TASK INPUTS:
Definition IPDecoder_decode (aBuffer : bytes) : result node :=
  let i := new IP aBuffer in
  let off := get_header_size IP aBuffer in
  let stop := get_ip_len aBuffer in
  packet <-
    (if (get_ip_p aBuffer =? UDP_protocol)%Z
     then UDPDecoder_decode (slice off stop aBuffer)
     else if (get_ip_p aBuffer =? TCP_protocol)%Z
     then TCPDecoder_decode (slice off stop aBuffer)
     else if (get_ip_p aBuffer =? ICMP_protocol)%Z
     then ICMPDecoder_decode (slice off stop aBuffer)
     else DataDecoder_decode (slice off stop aBuffer)) ;;
  Ok (contains i packet).

Definition EthDecoder_decode (aBuffer : bytes) : result node :=
  let e := new Ethernet aBuffer in
  let off := get_header_size Ethernet aBuffer in
  packet <-
    (if (get_ether_type Ethernet aBuffer =? IP_ethertype)%Z
     then IPDecoder_decode (slice_from off aBuffer)
     else if (get_ether_type Ethernet aBuffer =? ARP_ethertype)%Z
     then ARPDecoder_decode (slice_from off aBuffer)
     else DataDecoder_decode (slice_from off aBuffer)) ;;
  Ok (contains e packet).

Definition LinuxSLLDecoder_decode (aBuffer : bytes) : result node :=
  let e := new LinuxSLL aBuffer in
  let off := 16 in
  packet <-
    (if (get_ether_type LinuxSLL aBuffer =? IP_ethertype)%Z
     then IPDecoder_decode (slice_from off aBuffer)
     else if (get_ether_type LinuxSLL aBuffer =? ARP_ethertype)%Z
     then ARPDecoder_decode (slice_from off aBuffer)
     else DataDecoder_decode (slice_from off aBuffer)) ;;
  Ok (contains e packet).

(** ** LLC and SNAP *)

Definition SNAPDecoder_decode (aBuffer : bytes) : result node :=
  let s := new SNAP aBuffer in
  packet <-
    (if negb (get_OUI aBuffer =? 0)%Z
     then DataDecoder_decode (body_of s)
     else if (get_protoID aBuffer =? IP_ethertype)%Z
     then IPDecoder_decode (body_of s)
     else if (get_protoID aBuffer =? ARP_ethertype)%Z
     then ARPDecoder_decode (body_of s)
     else DataDecoder_decode (body_of s)) ;;
  Ok (contains s packet).

(** The local [packet] of [LLCDecoder.decode] is a slot that the branches
    may leave unbound ([None]); the [else] belongs to the outermost [if]
    only. Reading an unbound local raises UnboundLocalError. *)
Definition LLCDecoder_decode (aBuffer : bytes) : result node :=
  let d := new LLC aBuffer in
  packet <-
    (if (get_DSAP aBuffer =? SAPTypes_SNAP)%Z then
       if (get_SSAP aBuffer =? SAPTypes_SNAP)%Z then
         if (get_control aBuffer =? DLC_UNNUMBERED_FRAMES)%Z then
           p <- SNAPDecoder_decode (body_of d) ;; Ok (Some p)
         else Ok None
       else Ok None
     else
       p <- DataDecoder_decode (body_of d) ;; Ok (Some p)) ;;
  match packet with
  | Some p => Ok (contains d p)
  | None => Raise (UnboundLocalError "packet")
  end.

(** ** Confidentiality decoders *)

(** [if key:] on the optional key: [None] and the empty string are false. *)
Definition truthy (key : option bytes) : bool :=
  match key with
  | Some (_ :: _) => true
  | _ => false
  end.

Definition Dot11WEPDataDecoder_decode (aBuffer : bytes) : result node :=
  let wep_data := new Dot11WEPData aBuffer in
  packet <- LLCDecoder_decode (body_of wep_data) ;;
  Ok (contains wep_data packet).

(** [Dot11WEPDecoder.decode], lines 392-397. The [def] ends after the
    signature test: the lines that follow it in the file ([if key:] ...
    [return wep]) are indented at the level of the class, outside the
    method, so the method returns [None] when the test holds and falls
    off its end, which is [None] again, when it does not. [None] is the
    result "not applicable". The key is not read. *)
Definition Dot11WEPDecoder_decode (aBuffer : bytes) (key : option bytes)
  : result (option node) :=
  let wep := new Dot11WEP aBuffer in
  if is_False (is_WEP aBuffer) then Ok None
  else Ok None.

(** [self.llc_decoder] is read but never assigned: the local
    [llc_decoder] is a different name. *)
Definition Dot11WPADataDecoder_decode (aBuffer : bytes) : result node :=
  let wpa_data := new Dot11WPAData aBuffer in
  llc_decoder <- missing_attribute (bytes -> result node) "llc_decoder" ;;
  packet <- llc_decoder (body_of wpa_data) ;;
  Ok (contains wpa_data packet).

(** The keyed branch names [Dot11DataWPADataDecoder], which the module
    does not define. *)
Definition Dot11WPADecoder_decode (aBuffer : bytes) (key : option bytes)
  : result (option node) :=
  let wpa := new Dot11WPA aBuffer in
  if is_False (is_WPA aBuffer) then Ok None
  else
    packet <-
      (if truthy key then
         decoded_string <- Dot11WPA_get_decrypted_data aBuffer ;;
         wpa_data <- unbound_global (bytes -> result node)
                       "Dot11DataWPADataDecoder" ;;
         wpa_data decoded_string
       else DataDecoder_decode (body_of wpa)) ;;
    Ok (Some (contains wpa packet)).
(** X3.  In a Debug build, or with [SPECTRE_NAN_INIT], a resize by
    [initialize] leaves every element of the object a signaling NaN. *)
Theorem initialize_fills_with_signaling_NaN
  (v v' : Variables) (m m' : memory) (n : N) :
  (spectre_debug || spectre_nan_init)%bool = true ->
  is_owning v = true ->
  number_of_grid_points v <> n ->
  initialize v m n = Returns (v', m') ->
  size v' = size_t (n * components)
  /\ data_values v' m' = repeat (Some signaling_NaN) (N.to_nat (size v')).
Proof.
  intros Hflag Hown Hne Hret.
  destruct (initialize_resized _ _ _ _ _ Hown Hne Hret)
    as (_ & _ & _ & Hs & Hrest).
  split; [exact Hs|].
  unfold VariablesModel.data_values. apply map_seq_constant.
  intros i Hi.
  assert (Hnz : size v' <> 0) by (unfold size in *; lia).
  destruct (Hrest Hnz) as (_ & _ & Hnan).
  apply (Hnan Hflag). unfold size in *. lia.
Qed.

(** X4.  When [initialize(n, value)] returns, every element of the object
    is [value], also when the object is a view of [n] grid points, whose
    elements are foreign memory; the rest of foreign memory is as before,
    and an owning object writes to none of it. *)
Theorem initialize_with_value_sets_every_element
  (v v' : Variables) (m m' : memory) (n : N) (value : value_type) :
  storage_invariant v ->
  initialize_with_value v m n value = Returns (v', m') ->
  number_of_grid_points v' = n
  /\ data_values v' m' = repeat (Some value) (N.to_nat (size v'))
  /\ (is_owning v = true -> forall x : N, m' x = m x)
  /\ (forall a x : N,
        data v' = external_storage a ->
        x < a \/ a + size v' <= x ->
        m' x = m x).
Proof.
  intros Hst. unfold VariablesModel.initialize_with_value.
  destruct (initialize v m n) as [[v1 m1]|f] eqn:Hinit; cbn [bind];
    [|discriminate].
  cbn [fst snd]. intros Hret. injection Hret as Hfill.
  pose proof (initialize_storage_invariant _ _ _ _ _ Hst Hinit) as Hst1.
  assert (Hm1 : m1 = m /\ number_of_grid_points v1 = n
                /\ is_owning v1 = is_owning v).
  { destruct (N.eq_dec (number_of_grid_points v) n) as [He|Hne].
    - unfold VariablesModel.initialize in Hinit.
      unfold number_of_grid_points in *.
      destruct (number_of_grid_points_ _ v =? 0) eqn:Hz.
      + apply N.eqb_eq in Hz.
        cbn [number_of_grid_points_ set_number_of_grid_points] in Hinit.
        replace (0 =? n) with true in Hinit
          by (symmetry; apply N.eqb_eq; congruence).
        injection Hinit as <- <-. simpl. repeat split; congruence.
      + rewrite He, N.eqb_refl in Hinit. injection Hinit as <- <-.
        repeat split; assumption.
    - destruct (is_owning v) eqn:Hown.
      + destruct (initialize_resized _ _ _ _ _ Hown Hne Hinit)
          as (Hm & Ho & Hg & _).
        repeat split; assumption.
      + destruct (initialize_of_view_aborts v m n Hown Hne) as [f Hf].
        rewrite Hf in Hinit. discriminate. }
  destruct Hm1 as (-> & Hg1 & Ho1).
  pose proof (fill_members _ v1 m (data v1) (size_ _ v1) value)
    as (Hfs & Hfg & Hfo & Hfv).
  rewrite Hfill in Hfs, Hfg, Hfo, Hfv. cbn [fst] in Hfs, Hfg, Hfo, Hfv.
  unfold number_of_grid_points, size, data, is_owning in *.
  split; [congruence|]. split; [|split].
  - unfold VariablesModel.data_values, size, data.
    apply map_seq_constant. intros i Hi.
    rewrite Hfv, Hfs in *.
    assert (Hnz : size_ _ v1 <> 0) by lia.
    destruct (Hst1 Hnz) as (_ & Hlive).
    pose proof (load_filled v1 m (cv_data (variable_data_ v1))
                  (size_ _ v1) (N.of_nat i) value) as Hload.
    unfold data in Hfill. rewrite Hfill in Hload. cbn [fst snd] in Hload.
    apply Hload; [lia|].
    unfold is_owning, data in Hlive.
    destruct (owning_ _ v1).
    + destruct (number_of_grid_points_ _ v1 =? 1).
      * rewrite Hlive. exact I.
      * destruct Hlive as [-> Hheap]. unfold holds_heap_storage in Hheap.
        destruct (variable_data_impl_dynamic_ v1); discriminate.
    + destruct Hlive as (a & -> & Ha). exact Ha.
  - intros Hown x. rewrite Hown in Ho1.
    destruct (N.eq_dec (size_ _ v1) 0) as [Hz|Hnz].
    + unfold VariablesModel.fill in Hfill. rewrite Hz in Hfill.
      destruct (cv_data (variable_data_ v1)) as [|i|i|a];
        [| |destruct (variable_data_impl_dynamic_ v1)|];
        injection Hfill as _ <-; try reflexivity.
      unfold fill_buffer.
      destruct ((a <=? x) && (x <? a + 0)) eqn:Hin; [|reflexivity].
      apply andb_prop in Hin. destruct Hin as [H1 H2].
      apply N.leb_le in H1. apply N.ltb_lt in H2. lia.
    + destruct (Hst1 Hnz) as (_ & Hlive).
      unfold is_owning in Hlive. rewrite Ho1 in Hlive.
      unfold VariablesModel.fill in Hfill. unfold data in Hlive.
      destruct (number_of_grid_points_ _ v1 =? 1).
      * rewrite Hlive in Hfill. injection Hfill as _ <-. reflexivity.
      * destruct Hlive as [Hd Hheap]. rewrite Hd in Hfill.
        destruct (variable_data_impl_dynamic_ v1);
          injection Hfill as _ <-; reflexivity.
  - intros a x Hdata Hx. rewrite Hfv in Hdata.
    unfold VariablesModel.fill in Hfill. rewrite Hdata in Hfill.
    injection Hfill as _ <-. unfold fill_buffer.
    rewrite Hfs in Hx.
    destruct ((a <=? x) && (x <? a + size_ _ v1)) eqn:Hin; [|reflexivity].
    apply andb_prop in Hin. destruct Hin as [H1 H2].
    apply N.leb_le in H1. apply N.ltb_lt in H2. lia.
Qed.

ASSIGNMENT:
Return each line of the preceding material in which "forall" can be found.

SOLUTION:
  /\ (is_owning v = true -> forall x : N, m' x = m x)
  /\ (forall a x : N,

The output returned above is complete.